Gwenda se puso tensa.

Alan se inclinó sobre ella por detrás y le quitó con movimiento raudo y ágil la daga que llevaba en el cinturón. Era obvio que se trataba de algo premeditado, y ocurrió demasiado rápido para que ella pudiera reaccionar.

Sin embargo, Ralph dijo:

—No, Alan… no será necesario. Lo hará por voluntad propia.

—¡No lo haré! —exclamó ella.

—Devuélvele la daga.

A regañadientes, Alan le dio la vuelta al cuchillo, lo agarró por la hoja y se lo ofreció.
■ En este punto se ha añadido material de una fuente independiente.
(* ===== verification/OAuthProofs.v ===== *)
(** * OAuthProofs: what the OAuth handlers do, and only they may

    The signed state round-trips and cannot be altered; every step of a callback
    is one of four kinds, each with what was established before it; the bindings
    stay unique and an external account never passes from one user to another. *)

From S2P Require Import Prelude Text BTreeMap Json Externals Auth AuthProofs Totp Security Rfc3339 Tables Sessions SessionsProofs Users Secrets Accounts AccountsProofs AdminProofs Interleave OAuth.

Module OAuthProofs.
Import Tables Interleave OAuth.
#[local] Arguments decode_state : simpl never. #[local] Arguments is_account : simpl never. #[local] Arguments of_user : simpl never.
#[local] Arguments bind_transaction : simpl never. #[local] Arguments uuid_to_string : simpl never.

(** ** What the account modules leave alone *)

Definition only_waf (t u : Tables) : Prop := users u = users t ∧ sessions u = sessions t ∧ pats u = pats t.
#[global] Instance only_waf_preorder : PreOrder only_waf.
Proof. split; [by intros t|]. intros t u v (?&?&?) (?&?&?). repeat split; congruence. Qed.
Lemma events_waf t u : AccountsProofs.only_events t u → only_waf t u.
Proof. intros (?&?&?&_). by repeat split. Qed.
Lemma eq_waf t u : t = u → only_waf t u.
Proof. by intros ->. Qed.

Section calls.
Context {E : Type} `{UuidLib, Rfc3339, Users.Argon2, Secrets.SecretLib, Auth.Crypto}.
Context (hmac_sha1 : list Z → list Z → list Z) (cell : option Secrets.SecretCrypto) (o : Oracle E).
Import AccountsProofs AdminProofs.

Lemma record_waf ip who outcome reason : respects only_waf (Accounts.record_waf_event o ip who outcome reason).
Proof. eapply respects_weaken; [apply events_waf|apply record_waf_event_events]. Qed.
Lemma active_ban_waf ip : respects only_waf (Accounts.active_waf_ban o ip).
Proof. unfold Accounts.active_waf_ban, Accounts.repo. auto with respects. Qed.
Lemma upsert_ban_waf ip reason n until : respects only_waf (Accounts.upsert_waf_ban o ip reason n until).
Proof.
  unfold Accounts.upsert_waf_ban, Accounts.repo. do 2 (apply respects_bind; [apply _|auto with respects|intros ?]).
  apply respects_with_err, respects_execute; [apply _|]. intros t. by repeat split.
Qed.
#[local] Hint Resolve record_waf active_ban_waf upsert_ban_waf : respects.
Lemma register_waf ip who reason : respects only_waf (Accounts.register_oauth_failure o ip who reason).
Proof. unfold Accounts.register_oauth_failure, Accounts.register_failure, Accounts.count_recent_auth_failures, Accounts.repo. auto 20 with respects. Qed.
Lemma totp_waf u headers : respects only_waf (Accounts.require_sensitive_totp hmac_sha1 cell o u headers).
Proof.
  pose proof (fun u s c n => respects_weaken _ _ _ events_waf (verify_events hmac_sha1 o u s c n)).
  pose proof (fun u => respects_weaken _ _ _ eq_waf (totp_config_same cell o u)).
  unfold Accounts.require_sensitive_totp, Accounts.repo. auto 20 with respects.
Qed.
Lemma find_user_waf u : respects only_waf (Accounts.repo (Users.find_by_id o u)).
Proof. unfold Users.find_by_id, Accounts.repo. auto with respects. Qed.
Lemma find_session_waf hash : respects only_waf (Accounts.repo (Sessions.find_by_token_hash o hash)).
Proof. unfold Sessions.find_by_token_hash, Accounts.repo. auto 20 with respects. Qed.
Lemma cookie_waf ok text : respects only_waf (Accounts.make_cookie (E := E) ok text).
Proof. unfold Accounts.make_cookie. auto with respects. Qed.
Lemma token_waf : respects only_waf (Accounts.generate_session_token o : M (Accounts.AppError E) rstr).
Proof. unfold Accounts.generate_session_token. auto with respects. Qed.

(** Creating a session adds a row of its user, who exists, and otherwise drops rows. *)
Definition session_added (user : Z) (t u : Tables) : Prop :=
  users u = users t ∧ pats u = pats t ∧ uuid_to_string user ∈ (ur_id <$> users t) ∧
  (∀ r, r ∈ sessions u → r ∈ sessions t ∨ sr_user_id r = uuid_to_string user).
Lemma create_adds input hash w r w' :
  Accounts.repo (Sessions.create o input hash) w = (r, w') →
  only_waf (db w) (db w') ∨ session_added (Sessions.in_user_id input) (db w) (db w').
Proof.
  intros Hc. destruct r as [s|x].
  - apply run_with_err_Ok, SessionsProofs.create_Ok in Hc as (n & row & u & _ & _ & _ & _ & _ & Hu & _ & _ & _ & _ & Hrows).
    right. pose proof Hrows as Hex. apply (create_rows_owner hmac_sha1) in Hex. apply SessionsProofs.create_rows_Ok in Hrows as (-> & _).
    rewrite Hu in *. split_and!; [done..|]. cbn [sessions set_sessions].
    intros r [Hr%kept_rows_in| ->%list_elem_of_singleton]%elem_of_app; [by left|by right].
  - left. enough (db w' = db w) as -> by done. revert Hc.
    unfold Accounts.repo, with_err, Sessions.create, mbind, M_bind, with_err, lift, utc_now, now_v7, fail, sql, bump.
    repeat (case_match; simplify_eq/=); try done; by intros [= <- <-].
Qed.
End calls.

(** ** Steps *)

Section handlers.
Context {E : Type} `{UuidLib, Rfc3339, Users.Argon2, Secrets.SecretLib, OAuthLib}.
Context (hmac_sha1 : list Z → list Z → list Z) (cell : option Secrets.SecretCrypto) (url_parse : rstr → option Security.Url).
Context (vars : Security.Env) (config : Config) (header_ok : rstr → bool).
Abbreviation hist := (list (Env E * State)).
Abbreviation PO := (P (Env E) State (Accounts.AppError E)).
Implicit Types (h : hist) (e : Env E) (s : State) (st : OAuthState) (p : OidcProviderConfig) (info : OidcUserInfo).

(** A step that only reads, or records events and bans. *)
Definition calm e s s' : Prop := accounts s' = accounts s ∧ sent s' = sent s ∧ only_waf (tables s) (tables s').
Lemma calm_refl e s : calm e s s.
Proof. by repeat split. Qed.

Lemma call_calm {A} (m : Oracle E → M (Accounts.AppError E) A) : (∀ o, AccountsProofs.respects only_waf (m o)) → always calm (call m).
Proof.
  intros Hm e s. split; [|done]. cbn. destruct (m (oracle e) _) as [r w] eqn:Er. cbn. split_and!; [done..|]. by apply (Hm (oracle e)) in Er.
Qed.
Lemma now_calm : always calm (now_ : PO Z).
Proof. apply call_calm. intros o. eapply AccountsProofs.respects_utc_now; apply _. Qed.
Lemma read_calm {A} (f : State → result (Accounts.AppError E) A) : always calm (statement (fun _ s => (f s, s)) : PO A).
Proof. intros e s. split; [|done]. cbn. destruct (fault (oracle e) 0%nat); apply calm_refl. Qed.
Lemma observe_calm {A} (f : Env E → A) : always calm (observe f : PO A).
Proof. intros e s. split; [apply calm_refl|done]. Qed.
Lemma outbound_calm url label : always calm (outbound (E := E) url_parse vars url label).
Proof. apply always_try; [apply observe_calm|]. by intros [v|x]. Qed.
Lemma client_calm failure : always calm (build_client failure : PO unit).
Proof. apply always_try; [apply observe_calm|]. by intros [x|]. Qed.

(** Programs followed by the rest of a handler, where an error ends it. *)
Section rest.
Context (I : hist → Env E → State → State → Prop) (I_calm : ∀ h e s s', calm e s s' → I h e s s').
Context {B : Type} (Q : hist → result (Accounts.AppError E) B → Prop) (Q_err : ∀ h x, Q h (Err x)).
Abbreviation Traced h m := (traced I h m Q).

Lemma try_calm {A} h (m : PO A) (k : A → PO B) : always calm m → (∀ h' a, Traced (h ++ h') (k a)) → Traced h (m ≫= k).
Proof. intros Hm Hk. apply traced_try. eapply always_traced; [exact Hm|auto|]. intros h' [a|x]; auto. Qed.
(** A call, with what it changes and what it read. *)
Lemma try_step {A} h (m : Oracle E → M (Accounts.AppError E) A) (k : A → PO B) :
  (∀ e s r w, m (oracle e) {| db := tables s; tick := 0%nat |} = (r, w) → I h e s (set_tables (db w) s)) →
  (∀ e s a w, m (oracle e) {| db := tables s; tick := 0%nat |} = (Ok a, w) → Traced (h ++ [(e, s)]) (k a)) → Traced h (call m ≫= k).
Proof.
  intros Hm Hk. apply traced_try. intros e s. split.
  - cbn. destruct (m (oracle e) _) as [r w] eqn:Er. by eapply Hm.
  - cbn. destruct (m (oracle e) _) as [[a|x] w] eqn:Er; cbn; [|auto]. by eapply Hk.
Qed.
Lemma try_call {A} h (m : Oracle E → M (Accounts.AppError E) A) (k : A → PO B) :
  (∀ o, AccountsProofs.respects only_waf (m o)) →
  (∀ e s a w, m (oracle e) {| db := tables s; tick := 0%nat |} = (Ok a, w) → Traced (h ++ [(e, s)]) (k a)) → Traced h (call m ≫= k).
Proof. intros Hm. apply try_step. intros e s r w Hw. apply I_calm. split_and!; [done..|]. by apply (Hm (oracle e)) in Hw. Qed.
Lemma try_observe {A} h (f : Env E → A) (k : A → PO B) : (∀ e s, Traced (h ++ [(e, s)]) (k (f e))) → Traced h (observe f ≫= k).
Proof. intros Hk. apply traced_try, traced_observe. intros e s. split; [apply I_calm, calm_refl|apply Hk]. Qed.
Lemma try_fail {A} h ip who reason (m : PO A) (k : A → PO B) :
  traced I h m (fun h' r => match r with Ok a => Traced h' (k a) | Err _ => True end) → Traced h (or_fail ip who reason m ≫= k).
Proof.
  intros Hm. apply traced_try, traced_bind. eapply traced_mono, Hm. intros h' [a|x] Ha; [done|].
  unfold fail_oauth. apply traced_try. eapply always_traced; [apply call_calm; intros o; apply register_waf|auto|].
  by intros h'' [[]|y]; cbn.
Qed.
Lemma try_outbound h url label (k : Security.ValidatedOutboundUrl → PO B) :
  (∀ e s to, Security.validate_outbound_url_resolved (lookup_host e) url_parse vars url = Ok to → Traced (h ++ [(e, s)]) (k to)) →
  Traced h (outbound url_parse vars url label ≫= k).
Proof.
  intros Hk e s. split; [apply I_calm, calm_refl|]. cbn.
  destruct (Security.validate_outbound_url_resolved _ _ _ url) as [to|x] eqn:Ev; cbn; [by apply Hk|auto].
Qed.
Lemma try_send h request failure (k : HttpReply → PO B) :
  (∀ e s, I h e s (set_sent (sent s ++ [request]) s)) →
  (∀ e s reply, exchange e request = Ok reply → rp_success reply = true → Traced (h ++ [(e, s)]) (k reply)) → Traced h (send request failure ≫= k).
Proof.
  intros HI Hk e s. split; [apply HI|]. cbn. destruct (exchange e request) as [reply|x] eqn:Ex; cbn; [|auto].
  destruct (rp_success reply) eqn:Es; cbn; auto.
Qed.
End rest.

(** ** What a callback has established *)

(** The state of the query was accepted at some time, and the cookie of the
    browser is the hash of this state. *)
Definition verified h (q : OAuthCallbackQuery) (jar : rstr → option rstr) st : Prop :=
  once h (fun e _ => decode_state (E := E) (session_secret config) (state q) (clock (oracle e) 0%nat) = Ok st) ∧
  ∃ cookie, jar OAUTH_STATE_COOKIE_NAME = Some cookie ∧ str_bytes cookie = str_bytes (Auth.hash_token (state q)).
Definition not_banned h ip : Prop := once h (fun e s => AccountsProofs.not_banned ip (clock (oracle e) 0%nat) (tables s)).
(** The provider answered the code with the token, and the token with the identity. *)
Definition issued h p (code_ token : rstr) : Prop :=
  once h (fun e _ => ∃ to method reply, exchange e (token_request p to method code_) = Ok reply ∧ rp_success reply = true ∧
    parse_limited_json_response (E := E) token_from_slice reply OAUTH_MAX_TOKEN_RESPONSE_BYTES (lit "OAuth token response") = Ok token).
Definition told h p (token : rstr) info : Prop :=
  once h (fun e _ => ∃ to method reply raw, exchange e (userinfo_request to method token) = Ok reply ∧ rp_success reply = true ∧
    parse_limited_json_response (E := E) value_from_slice reply OAUTH_MAX_USERINFO_RESPONSE_BYTES (lit "OIDC userinfo response") = Ok raw ∧
    normalize_userinfo (E := E) p raw = Ok info).
Definition identified h p q info : Prop := ∃ code_ token, code q = Some code_ ∧ issued h p code_ token ∧ told h p token info.
Definition resolved h (url : rstr) (to : Security.ValidatedOutboundUrl) : Prop :=
  once h (fun e _ => Security.validate_outbound_url_resolved (lookup_host e) url_parse vars url = Ok to).
Definition configured st p : Prop := find_provider config (trim (provider st)) = Some p.
(** The session cookie was that of a live session of the user. *)
Definition in_session h (jar : rstr → option rstr) (user : Z) : Prop :=
  once h (fun e s => ∃ token r, jar Accounts.SESSION_COOKIE_NAME = Some token ∧ r ∈ sessions (tables s) ∧
    sr_token_hash r = Auth.hash_token token ∧ uuid_parse (sr_user_id r) = Some user ∧
    str_ltb (to_rfc3339 (clock (oracle e) 0%nat)) (sr_expires_at r) = true).

(** ** The four kinds of steps of a callback *)

Definition asks h q jar ip s s' : Prop := ∃ st p code_ req,
  verified h q jar st ∧ not_banned h ip ∧ configured st p ∧ code q = Some code_ ∧ s' = set_sent (sent s ++ [req]) s ∧
  ((∃ to method, resolved h (token_url p) to ∧ req = token_request p to method code_) ∨
   (∃ to method token, issued h p code_ token ∧ resolved h (userinfo_url p) to ∧ req = userinfo_request to method token)).
Definition opens h q jar ip s s' : Prop := ∃ st p info user,
  verified h q jar st ∧ not_banned h ip ∧ flow st = Login ∧ configured st p ∧ identified h p q info ∧
  once h (fun _ s0 => ∃ r, r ∈ accounts s0 ∧ oa_provider r = id p ∧ oa_subject r = sub info ∧ uuid_parse (oa_user_id r) = Some user) ∧
  accounts s' = accounts s ∧ sent s' = sent s ∧ session_added user (tables s) (tables s').
Definition binds h q jar ip s s' : Prop := ∃ st p info user,
  verified h q jar st ∧ not_banned h ip ∧ flow st = Bind ∧ user_id st ≫= uuid_parse = Some user ∧ in_session h jar user ∧ configured st p ∧
  identified h p q info ∧ ∃ row_id now, bind_transaction (E := E) user p info row_id now s = (Ok (), s').
Definition callback_step q jar ip h e s s' : Prop := calm e s s' ∨ asks h q jar ip s s' ∨ opens h q jar ip s s' ∨ binds h q jar ip s s'.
Ella se lo arrebató y se puso en pie de un salto.

—Puedes matarme pero, por Dios, que me llevaré a uno de vosotros dos conmigo —los amenazó.

Retrocedió, empuñando el cuchillo con el brazo estirado, dispuesta a luchar.

Alan se dirigió a la puerta, con la intención de cortarle la salida.

—Déjala —le ordenó el conde—. No va a ir a ninguna parte.

Gwenda no sabía por qué Ralph estaba tan seguro de sí mismo, pero se equivocaba de medio a medio. Pensaba salir de esa cabaña y luego correr tan rápido como pudiera, y no se detendría hasta que cayera rendida.

Alan se quedó quieto.

Gwenda alcanzó la puerta, la palpó sin volverse y abrió el pestillo de madera.

Ralph le preguntó:

—Wulfric no lo sabe, ¿verdad?

Gwenda se quedó helada.

—¿No sabe qué?

—No sabe que soy el padre de Sam.

Ella respondió con un susurro:

—No, no lo sabe.

—Me pregunto cómo se sentiría si lo averiguara.

—Se moriría —dijo ella.

—Eso es lo que me imaginaba.

—No se lo digas, por favor —le suplicó Gwenda.

—No lo haré… siempre que hagas lo que te pido.

¿Qué podía hacer? Sabía que Ralph la deseaba y ella, en un momento de desesperación, se había aprovechado de ese hecho para poder verlo en el castillo del sheriff. Su encuentro en la taberna Bell hacía muchos años, un recuerdo vil para ella, había perdurado en la memoria de él como un momento glorioso, realzado por el paso del tiempo. Y ella le había metido en la cabeza la idea de revivir aquel momento.

Era culpa suya.

¿Podía convencerlo de algún modo?

—Ya no somos las mismas personas de hace tantos años —le dijo ella—. Nunca volveré a ser una muchacha joven e inocente. Deberías regresar con tus sirvientas.

—No quiero sirvientas, te quiero a ti.

—No. Por favor. —Intentó contener las lágrimas.

Ralph era implacable.

—Quítate el vestido.

Guardó el cuchillo y se desabrochó el cinturón.